(** * IoT sensor network: a shallow embedding of [backend/climate_iot/iot_sensors.py]

    The development follows the Python class [IoTSensorManager] method by
    method.  Conventions of the embedding:

    - Python numbers ([int] thresholds of the configuration table and the
      [float] values of readings) are exact rationals [Q]; comparisons are
      the boolean tests the source writes ([<=], [<], [>]), arithmetic is
      exact.  Equality of numbers is therefore [Qeq] ([==]).
    - A [datetime] without a time zone is an integer count of microseconds
      from 1970-01-01T00:00:00; the class holds the counts from
      [datetime_min] (the first instant of the year 1) to [datetime_max]
      (the last of the year 9999), and arithmetic that leaves them raises
      [OverflowError].  A [timedelta] is a count of microseconds,
      [timedelta(hours=h)] is [h * 3_600_000_000].  Every method that reads
      the clock ([datetime.now()]) takes the clock reading as its argument
      [now].  A timestamp that a caller passes is a [Timestamp]: it may
      carry a time zone, and then an order comparison with a clock reading
      raises [TypeError].
    - The instance [self] is a record that each method receives and returns;
      a method ends in [Returned] or in [Raised], both with the instance as
      the call left it.
    - [self.sensors], a [dict] keyed by sensor id, is an association list in
      insertion order, which is the order Python iterates a [dict] in.
    - A registered alert listener is given by what a call of it does to its
      caller.  The methods of the manager are first given for listeners that
      observe: such a listener returns, or it raises an exception of class
      [Exception]; it does not call back into the manager, and it leaves the
      alert that it receives as it is.  The module [Listeners] then gives
      [_generate_alert] and [ingest_reading] for listeners that may also
      raise an exception outside class [Exception] and may assign to the
      fields of the alert that they receive.
    - [random.random()] is the sequence of the numbers that it returns, an
      argument of [simulate_readings], and so is the clock of its loop. *)

From Stdlib Require Import ZArith QArith Qabs Qround Qminmax List String Ascii Bool.
From Stdlib Require Import Lia Lqa DecimalString DecimalNat.
Import ListNotations.

Local Open Scope string_scope.
Local Open Scope Q_scope.

(** ** Numbers and text *)

Definition Qlt_bool (x y : Q) : bool := negb (Qle_bool y x).

(** Python's [max(a, b)]: the first argument unless the second is larger. *)
Definition py_max (a b : Q) : Q := if Qlt_bool a b then b else a.

(** Python's [round(x, 1)]: to one decimal, ties to the even neighbour. *)
Definition round1 (x : Q) : Q :=
  let n := x * 10 in
  let f := Qfloor n in
  let d := n - inject_Z f in
  if Qlt_bool d (1 # 2) then inject_Z f / 10
  else if Qlt_bool (1 # 2) d then inject_Z (f + 1) / 10
  else if Z.even f then inject_Z f / 10
  else inject_Z (f + 1) / 10.

Fixpoint zeros (n : nat) : string :=
  match n with
  | O => ""
  | S k => String "0" (zeros k)
  end.

(** The format specification [{n:0<width>d}] for a natural number. *)
Definition format_d (width n : nat) : string :=
  let digits := NilEmpty.string_of_uint (Nat.to_uint n) in
  zeros (width - String.length digits) ++ digits.

Definition datetime : Set := Z.

Bind Scope Z_scope with datetime.

Definition timedelta_hours (hours : Z) : Z := (hours * 3600000000)%Z.

(** [datetime.min] and [datetime.max]. *)
Definition datetime_min : datetime := (-62135596800000000)%Z.
Definition datetime_max : datetime := 253402300799999999%Z.

(** A [datetime] object as a caller may pass it: naive, or aware of a time
    zone, with the offset from UTC in microseconds.  The count of an aware
    one is its local time. *)
Inductive Timestamp : Set :=
| Naive (t : datetime)
| Aware (t : datetime) (utcoffset : Z).

(** ** Enumerations *)

Inductive SensorType : Set :=
| TEMPERATURE | HUMIDITY | AIR_QUALITY | CO2 | VOC | PARTICULATE | NOISE
| LIGHT | MOTION | DOOR_WINDOW | WATER_LEAK | SMOKE | GAS | RADON
| ELECTRICITY.

Definition SensorType_value (t : SensorType) : string :=
  match t with
  | TEMPERATURE => "Temperature"
  | HUMIDITY => "Humidity"
  | AIR_QUALITY => "Air Quality (AQI)"
  | CO2 => "CO2"
  | VOC => "Volatile Organic Compounds"
  | PARTICULATE => "Particulate Matter (PM2.5/PM10)"
  | NOISE => "Noise Level"
  | LIGHT => "Light Intensity"
  | MOTION => "Motion"
  | DOOR_WINDOW => "Door/Window Contact"
  | WATER_LEAK => "Water Leak"
  | SMOKE => "Smoke"
  | GAS => "Gas Leak"
  | RADON => "Radon"
  | ELECTRICITY => "Electricity Usage"
  end.

Definition SensorType_eqb (a b : SensorType) : bool :=
  String.eqb (SensorType_value a) (SensorType_value b).

Inductive AlertSeverity : Set := INFO | WARNING | CRITICAL | EMERGENCY.

(** The declaration order of the severity levels. *)
Definition severity_rank (s : AlertSeverity) : nat :=
  match s with
  | INFO => 0
  | WARNING => 1
  | CRITICAL => 2
  | EMERGENCY => 3
  end.

Definition severity_le (a b : AlertSeverity) : Prop :=
  (severity_rank a <= severity_rank b)%nat.

(** The exceptions of class [Exception] that occur in the module. *)
Inductive PyException : Set :=
| ValueError (msg : string)
| ZeroDivisionError
| RuntimeError (msg : string)
| OverflowError
| TypeError.

(** ** The configuration table [SENSOR_CONFIG] *)

Record Config : Set := mkConfig {
  cfg_unit : string;
  min_threshold : Q;
  max_threshold : Q;
  optimal_min : Q;
  optimal_max : Q
}.

Definition SENSOR_CONFIG (t : SensorType) : option Config :=
  match t with
  | TEMPERATURE => Some (mkConfig "°C" 10 35 20 26)
  | HUMIDITY => Some (mkConfig "%" 20 80 40 60)
  | AIR_QUALITY => Some (mkConfig "AQI" 0 150 0 50)
  | CO2 => Some (mkConfig "ppm" 400 1000 400 600)
  | VOC => Some (mkConfig "ppb" 0 500 0 100)
  | PARTICULATE => Some (mkConfig "μg/m³" 0 60 0 12)
  | NOISE => Some (mkConfig "dB" 0 70 0 45)
  | LIGHT => Some (mkConfig "lux" 0 10000 300 500)
  | ELECTRICITY => Some (mkConfig "kWh" 0 1000 0 30)
  | _ => None
  end.

(** [config.get(key, default)] on the entry of a sensor type, where [config]
    is [SENSOR_CONFIG.get(sensor_type, {})]. *)
Definition config_get {A : Type} (t : SensorType) (key : Config -> A)
    (default : A) : A :=
  match SENSOR_CONFIG t with
  | Some c => key c
  | None => default
  end.

(** ** The dataclasses *)

(** [Sensor.thresholds], a [dict] with the four keys ["min"], ["max"],
    ["optimal_min"] and ["optimal_max"]. *)
Record Thresholds : Set := mkThresholds {
  th_min : Q;
  th_max : Q;
  th_optimal_min : Q;
  th_optimal_max : Q
}.

Record Sensor : Set := mkSensor {
  sensor_id : string;
  sensor_type : SensorType;
  location : string;
  room : string;
  status : string;
  battery_level : Z;
  last_reading : Q;
  last_reading_time : Timestamp;
  calibration_date : datetime;
  thresholds : Thresholds
}.

Record SensorReading : Set := mkSensorReading {
  reading_id : string;
  r_sensor_id : string;
  r_sensor_type : SensorType;
  value : Q;
  r_unit : string;
  timestamp : Timestamp;
  quality : string;
  triggered_alert : bool
}.

(** The holes of the f-string
    ["{category} in {room}: {value}{unit} (Threshold: {threshold})"]; the
    text is determined by them. *)
Record AlertMessage : Set := mkAlertMessage {
  msg_category : string;
  msg_room : string;
  msg_value : Q;
  msg_unit : string;
  msg_threshold : Q
}.

Record Alert : Set := mkAlert {
  alert_id : string;
  a_sensor_id : string;
  severity : AlertSeverity;
  message : AlertMessage;
  a_value : Q;
  threshold : Q;
  a_timestamp : datetime;
  acknowledged : bool;
  resolved : bool;
  resolution_time : option datetime
}.

(** What a call of a listener does: it returns, or it raises an exception of
    the class that the handler in [_generate_alert] names. *)
Inductive CallResult : Set :=
| Returns
| Raises (e : PyException).
(** White space before a text does not change its records. *)
Lemma records_lstrip_fuel n s :
  (length s <= n)%nat ->
  records_of (split BLOCK_SEP s) = records_of (split BLOCK_SEP (lstrip s)).
Proof.
  revert s. induction n as [|n IH]; intros s Hn.
  - destruct s; [reflexivity | cbn [length] in Hn; lia].
  - destruct s as [|c t]; [reflexivity|]. cbn [lstrip].
    destruct (isspace c) eqn:Ec; [|reflexivity].
    cbn [length] in Hn. rewrite split_cons.
    destruct (if (c =? LF)%N then sep_rest t else None) as [k|] eqn:Ek.
    + destruct (c =? LF)%N; [|discriminate].
      destruct (sep_rest_spaces _ _ Ek) as [Hk Hs].
      change (records_of ([] :: split BLOCK_SEP (skipn k t)))
        with (records_of (split BLOCK_SEP (skipn k t))).
      rewrite (IH (skipn k t)) by (rewrite length_skipn; lia).
      rewrite <- (firstn_skipn k t) at 2.
      rewrite (lstrip_app_spaces _ _ Hs). reflexivity.
    + assert (Hb : cons_head c (split BLOCK_SEP t) = blocks_after [c] t).
      { unfold blocks_after. pose proof (split_nonempty t).
        destruct (split BLOCK_SEP t); [congruence | reflexivity]. }
      rewrite Hb, records_after_spaces
        by (cbn [forallb]; rewrite Ec; reflexivity).
      apply IH. lia.
Qed.

Lemma records_lstrip s :
  records_of (split BLOCK_SEP s) = records_of (split BLOCK_SEP (lstrip s)).
Proof. exact (records_lstrip_fuel (length s) s (Nat.le_refl _)). Qed.

Lemma records_spaces w :
  forallb isspace w = true -> records_of (split BLOCK_SEP w) = [].
Proof.
  intros H. rewrite records_lstrip, (lstrip_all_spaces _ H). reflexivity.
Qed.

(** White space alone adds no record to the block before it. *)
Lemma records_after_only_spaces w acc :
  forallb isspace w = true ->
  records_of (blocks_after acc w) = record_list (block_record acc).
Proof.
  revert acc. induction w as [|c w IH]; intros acc H.
  - unfold blocks_after, records_of. cbn [split pieces flat_map].
    rewrite !app_nil_r. reflexivity.
  - cbn [forallb] in H. apply andb_true_iff in H as [Hc Hw].
    rewrite blocks_after_cons.
    destruct (if (c =? LF)%N then sep_rest w else None) as [k|].
    + change (records_of (acc :: split BLOCK_SEP (skipn k w)))
        with (record_list (block_record acc)
              ++ records_of (split BLOCK_SEP (skipn k w))).
      rewrite (records_spaces _ (forallb_skipn _ k _ Hw)). apply app_nil_r.
    + rewrite (IH _ Hw). apply record_app_spaces.
      cbn [forallb]. rewrite Hc. reflexivity.
Qed.
(** * UTXO key manager and processor-transaction model

    A shallow embedding of
    - [src/common/utxobased/keymanager/keymanager.ts] and
    - [src/common/utxobased/db/Models/ProcessorTransaction.ts].

    JavaScript functions that may throw return a [result]; the message of the
    thrown [Error] is kept.  Functions of the libraries the sources import
    (bip32, bip39, bitcoinjs-lib, altcoin-js, bn.js) and of the modules of the
    repository that the two files import are fields of the interfaces
    [Collaborators] and [Imports]: the definitions below are the code of the
    two files, stated over any implementation of those interfaces.  Numbers
    are integers. *)

From Stdlib Require Import ZArith NArith List String Ascii Bool Lia DecimalString.
From Stdlib.Strings Require Import Byte.
Import ListNotations.
Open Scope string_scope.
Open Scope Z_scope.

Set Implicit Arguments.

(** ** Results of calls that may throw *)

Inductive result (A : Type) : Type :=
| Ok (a : A)
| Throw (msg : string).

Arguments Ok {A} a.
Arguments Throw {A} msg.

Definition bind {A B : Type} (r : result A) (k : A -> result B) : result B :=
  match r with
  | Ok a => k a
  | Throw m => Throw m
  end.

Notation "x <- r ;; k" := (bind r (fun x => k))
  (at level 61, r at next level, right associativity).
Notation "' p <- r ;; k" := (bind r (fun x => let p := x in k))
  (at level 61, p pattern, r at next level, right associativity).

Definition isOk {A : Type} (r : result A) : bool :=
  match r with Ok _ => true | Throw _ => false end.

Definition isThrow {A : Type} (r : result A) : bool := negb (isOk r).
(** Clamping to a MIDI value.  clampMidiValue always returns a value
    that isValidMidiValue accepts, returns a valid value unchanged, and is
    monotone; isValidMidiValue accepts exactly the integers 0..127. *)
Theorem clampMidiValue_valid :
  (forall x : Q, isValidMidiValue (inject_Z (clampMidiValue x)) = true) /\
  (forall x : Q, isValidMidiValue x = true ->
     (inject_Z (clampMidiValue x) == x)%Q) /\
  (forall x y : Q, (x <= y)%Q -> clampMidiValue x <= clampMidiValue y) /\
  (forall x : Q, isValidMidiValue x = true <->
     exists z : Z, 0 <= z <= 127 /\ (x == inject_Z z)%Q).
Proof.
  split; [| split; [| split]].
  - intros x. apply isValidMidiValue_integer. unfold clampMidiValue. lia.
  - intros x Hx. apply isValidMidiValue_spec in Hx as (z & Hz & Hx).
    unfold clampMidiValue. rewrite (Math_round_integer z x Hx).
    rewrite Hx. replace (Z.max 0 (Z.min 127 z)) with z by lia. reflexivity.
  - intros x y Hxy. unfold clampMidiValue.
    pose proof (Math_round_monotone x y Hxy). lia.
  - exact isValidMidiValue_spec.
Qed.

Lemma clampMidiValue_valid_witness :
  isValidMidiValue 64 = true /\ (inject_Z (clampMidiValue 64) == 64)%Q /\
  clampMidiValue (-3) <= clampMidiValue 300.
Proof.
  split; [reflexivity |]. split.
  - apply (proj1 (proj2 clampMidiValue_valid) 64%Q). reflexivity.
  - apply (proj1 (proj2 (proj2 clampMidiValue_valid)) (-3)%Q 300%Q).
    vm_compute. discriminate.
Defined.

(** ** The tempo message *)

Lemma bpm_scaled (c : Q) :
  (((c - 40) / (240 - 40)) * 127 == (c - 40) * (127 # 200))%Q.
Proof. field. Qed.

Lemma clamped_bpm_bounds (b : Q) :
  (40 <= Qmax 40 (Qmin 240 b))%Q /\ (Qmax 40 (Qmin 240 b) <= 240)%Q.
Proof.
  split.
  - apply Q.le_max_l.
  - apply Q.max_lub; [discriminate | apply Q.le_min_l].
Qed.

Lemma clamped_bpm_monotone (b1 b2 : Q) :
  (b1 <= b2)%Q -> (Qmax 40 (Qmin 240 b1) <= Qmax 40 (Qmin 240 b2))%Q.
Proof.
  intros H. apply Q.max_le_compat_l. apply Q.min_le_compat_l. exact H.
Qed.

(** X6. Tempo to MIDI.  bpmToMidiValue returns a value in 0..127 for every
    tempo, is monotone, and saturates: every tempo up to 40 gives 0 and
    every tempo from 240 on gives 127. *)
Theorem bpmToMidiValue_monotone_in_range :
  (forall b : Q, 0 <= bpmToMidiValue b <= 127) /\
  (forall b1 b2 : Q, (b1 <= b2)%Q -> bpmToMidiValue b1 <= bpmToMidiValue b2) /\
  (forall b : Q, (b <= 40)%Q -> bpmToMidiValue b = 0) /\
  (forall b : Q, (240 <= b)%Q -> bpmToMidiValue b = 127).
Proof.
  split; [| split; [| split]].
  - intros b. unfold bpmToMidiValue. cbv zeta.
    destruct (clamped_bpm_bounds b) as [Hlo Hhi]. split.
    + rewrite <- (Math_round_inject 0). apply Math_round_monotone.
      rewrite bpm_scaled. change (inject_Z 0) with 0%Q. lra.
    + rewrite <- (Math_round_inject 127) at 2. apply Math_round_monotone.
      rewrite bpm_scaled. change (inject_Z 127) with 127%Q. lra.
  - intros b1 b2 Hb. unfold bpmToMidiValue. cbv zeta.
    apply Math_round_monotone. rewrite !bpm_scaled.
    pose proof (clamped_bpm_monotone b1 b2 Hb). lra.
  - intros b Hb. unfold bpmToMidiValue. cbv zeta.
    apply Math_round_integer. rewrite bpm_scaled.
    assert (Hc : (Qmax 40 (Qmin 240 b) == 40)%Q).
    { apply Q.max_l. apply Qle_trans with b; [apply Q.le_min_r | exact Hb]. }
    rewrite Hc. reflexivity.
  - intros b Hb. unfold bpmToMidiValue. cbv zeta.
    apply Math_round_integer. rewrite bpm_scaled.
    assert (Hc : (Qmax 40 (Qmin 240 b) == 240)%Q).
    { rewrite (Q.min_l 240 b Hb). apply Q.max_r. discriminate. }
    rewrite Hc. reflexivity.
Qed.

Lemma bpmToMidiValue_monotone_in_range_witness :
  bpmToMidiValue 100 <= bpmToMidiValue 180 /\
  bpmToMidiValue 20 = 0 /\ bpmToMidiValue 300 = 127.
Proof.
  destruct bpmToMidiValue_monotone_in_range as (_ & Hmono & Hlow & Hhigh).
  split; [apply Hmono; vm_compute; discriminate |].
  split; [apply Hlow | apply Hhigh]; vm_compute; discriminate.
Defined.

(** ** The tempo listener of the coordinator *)

Lemma setBpm_effect (b : Q) (c : Clock.ClockEngine) :
  bpm (Clock.state (Clock.setBpm b c)) = Qmax 20 (Qmin 300 b) /\
  currentBar (Clock.state (Clock.setBpm b c)) = currentBar (Clock.state c) /\
  currentBeat (Clock.state (Clock.setBpm b c)) = currentBeat (Clock.state c) /\
  Clock.tickCount (Clock.setBpm b c) = Clock.tickCount c /\
  isRunning (Clock.state (Clock.setBpm b c)) = isRunning (Clock.state c) /\
  source (Clock.state (Clock.setBpm b c)) = source (Clock.state c).
Proof.
  destruct c as [[run src b0 beat0 bar0 bpb pp ltt] iid tc lb lbar em].
  ClockSpec.clock_unfold. destruct run, src, iid; repeat split; reflexivity.
Qed.
(** * Mobius condor_client: a shallow embedding of [python/condor_client.py]

    The script provisions a Condor cluster (storage, master, submit and
    worker nodes) on a Chameleon and an Exogeni site through the Mobius
    workflow service, publishes host names through COMET and stitches the
    two sites together.

    Layout of this file:
    - [PyStr]: the Python string primitives the script uses
      ([str.split], [str.join], [str.replace], [in], [int], [str]);
    - the address helpers of lines 32-74;
    - the run state (JSON objects on a heap, the allocation map, the trace of
      remote calls) and the error monad;
    - [create_compute], [provision_storage], [provision_condor_cluster],
      [perform_stitch] and [main];
    - the theorems. *)

From Stdlib Require Import ZArith Lia Ascii String List.
From stdpp Require Import base tactics option list gmap strings pretty.


Local Open Scope Z_scope.

(** ** Python exceptions and results *)

Inductive exn :=
| KeyError | TypeError | AttributeError | ValueError | IndexError
| SystemExit (code : Z)
| OutOfFuel.

Inductive res (A : Type) :=
| Ok (a : A)
| Raise (e : exn).
Arguments Ok {A} a.
Arguments Raise {A} e.

#[global] Instance res_ret : MRet res := @Ok.
#[global] Instance res_bind : MBind res := λ A B f m,
  match m with Ok a => f a | Raise e => Raise e end.

(** ** Python string primitives *)

Module PyStr.

(** [old in s] *)
Fixpoint occurs (t s : string) : bool :=
  String.prefix t s ||
  match s with
  | EmptyString => false
  | String _ s' => occurs t s'
  end.

(** [s.replace(old, new)] for a non-empty [old]: scan from the left, at each
    position where [old] starts emit [new] and skip [len(old)] characters.
    [skip] counts the characters of a match still to be dropped. *)
Fixpoint replace_from (old new : string) (skip : nat) (s : string) : string :=
  match s with
  | EmptyString => EmptyString
  | String c s' =>
      match skip with
      | S k => replace_from old new k s'
      | O =>
          if String.prefix old s
          then new +:+ replace_from old new (String.length old - 1) s'
          else String c (replace_from old new 0 s')
      end
  end.

(** [s.replace("", new)] puts [new] before every character and at the end. *)
Fixpoint intersperse (new s : string) : string :=
  match s with
  | EmptyString => new
  | String c s' => new +:+ String c (intersperse new s')
  end.

Definition replace (old new s : string) : string :=
  match old with
  | EmptyString => intersperse new s
  | _ => replace_from old new 0 s
  end.

(** [s.split(sep)] for a one-character separator. *)
Fixpoint split (sep : ascii) (s : string) : list string :=
  match s with
  | EmptyString => [EmptyString]
  | String c s' =>
      if Ascii.eqb c sep then EmptyString :: split sep s'
      else match split sep s' with
           | h :: t => String c h :: t
           | [] => [String c EmptyString]
           end
  end.

(** [sep.join(parts)] *)
Definition join (sep : string) (parts : list string) : string :=
  String.concat sep parts.

(** [l[i]] and [l[i] = v] on a list: [IndexError] out of range. *)
Definition list_get {A} (l : list A) (i : nat) : res A :=
  match l !! i with
  | Some x => Ok x
  | None => Raise IndexError
  end.

Definition list_set {A} (l : list A) (i : nat) (v : A) : res (list A) :=
  if decide (i < length l)%nat then Ok (<[i:=v]> l) else Raise IndexError.

Definition digit_val (c : ascii) : option N :=
  let n := N_of_ascii c in
  if (48 <=? n)%N && (n <=? 57)%N then Some (n - 48)%N else None.

Fixpoint digits_val (acc : N) (s : string) : option N :=
  match s with
  | EmptyString => Some acc
  | String c s' =>
      match digit_val c with
      | Some d => digits_val (acc * 10 + d) s'
      | None => None
      end
  end.

Definition unsigned_int (s : string) : res Z :=
  match s with
  | EmptyString => Raise ValueError
  | _ => match digits_val 0 s with
         | Some n => Ok (Z.of_N n)
         | None => Raise ValueError
         end
  end.

(** [int(s)] on an optional sign followed by ASCII digits; every other text
    is a [ValueError] here (Python also accepts surrounding blanks and
    underscores between digits, which no octet that passed
    [is_valid_ipv4_address] contains). *)
Definition int (s : string) : res Z :=
  match s with
  | String "-"%char s' => n ← unsigned_int s'; Ok (- n)
  | String "+"%char s' => unsigned_int s'
  | _ => unsigned_int s
  end.

(** [str(n)] for an integer *)
Definition str (n : Z) : string := pretty n.

(** The last character of a string *)
Fixpoint last_char (s : string) : option ascii :=
  match s with
  | EmptyString => None
  | String c EmptyString => Some c
  | String _ s' => last_char s'
  end.

(** The characters of a string *)
Fixpoint chars (s : string) : list ascii :=
  match s with
  | EmptyString => []
  | String c s' => c :: chars s'
  end.

(** A non-empty text that shares no character with the token [tok]:
    substituting it cannot complete an occurrence of [tok]. *)
Definition inert (tok v : string) : Prop :=
  v ≠ EmptyString ∧ ∀ c, c ∈ chars tok → c ∉ chars v.

(** Upper-case ASCII letters, of which the tokens are made *)
Definition is_upper (c : ascii) : bool :=
  let n := N_of_ascii c in (65 <=? n)%N && (n <=? 90)%N.

Definition upper (s : string) : bool := forallb is_upper (chars s).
---
EXERCISE INSTRUCTIONS:
Please transcribe only the lines in the records above running from the line that has "pose proof (clamped_bpm_monotone" through the line that has "(** ** The tempo listener", both included, exactly as they appear.

EXERCISE RESULT:
    pose proof (clamped_bpm_monotone b1 b2 Hb). lra.
  - intros b Hb. unfold bpmToMidiValue. cbv zeta.
    apply Math_round_integer. rewrite bpm_scaled.
    assert (Hc : (Qmax 40 (Qmin 240 b) == 40)%Q).
    { apply Q.max_l. apply Qle_trans with b; [apply Q.le_min_r | exact Hb]. }
    rewrite Hc. reflexivity.
  - intros b Hb. unfold bpmToMidiValue. cbv zeta.
    apply Math_round_integer. rewrite bpm_scaled.
    assert (Hc : (Qmax 40 (Qmin 240 b) == 240)%Q).
    { rewrite (Q.min_l 240 b Hb). apply Q.max_r. discriminate. }
    rewrite Hc. reflexivity.
Qed.

Lemma bpmToMidiValue_monotone_in_range_witness :
  bpmToMidiValue 100 <= bpmToMidiValue 180 /\
  bpmToMidiValue 20 = 0 /\ bpmToMidiValue 300 = 127.
Proof.
  destruct bpmToMidiValue_monotone_in_range as (_ & Hmono & Hlow & Hhigh).
  split; [apply Hmono; vm_compute; discriminate |].
  split; [apply Hlow | apply Hhigh]; vm_compute; discriminate.
Defined.

(** ** The tempo listener of the coordinator *)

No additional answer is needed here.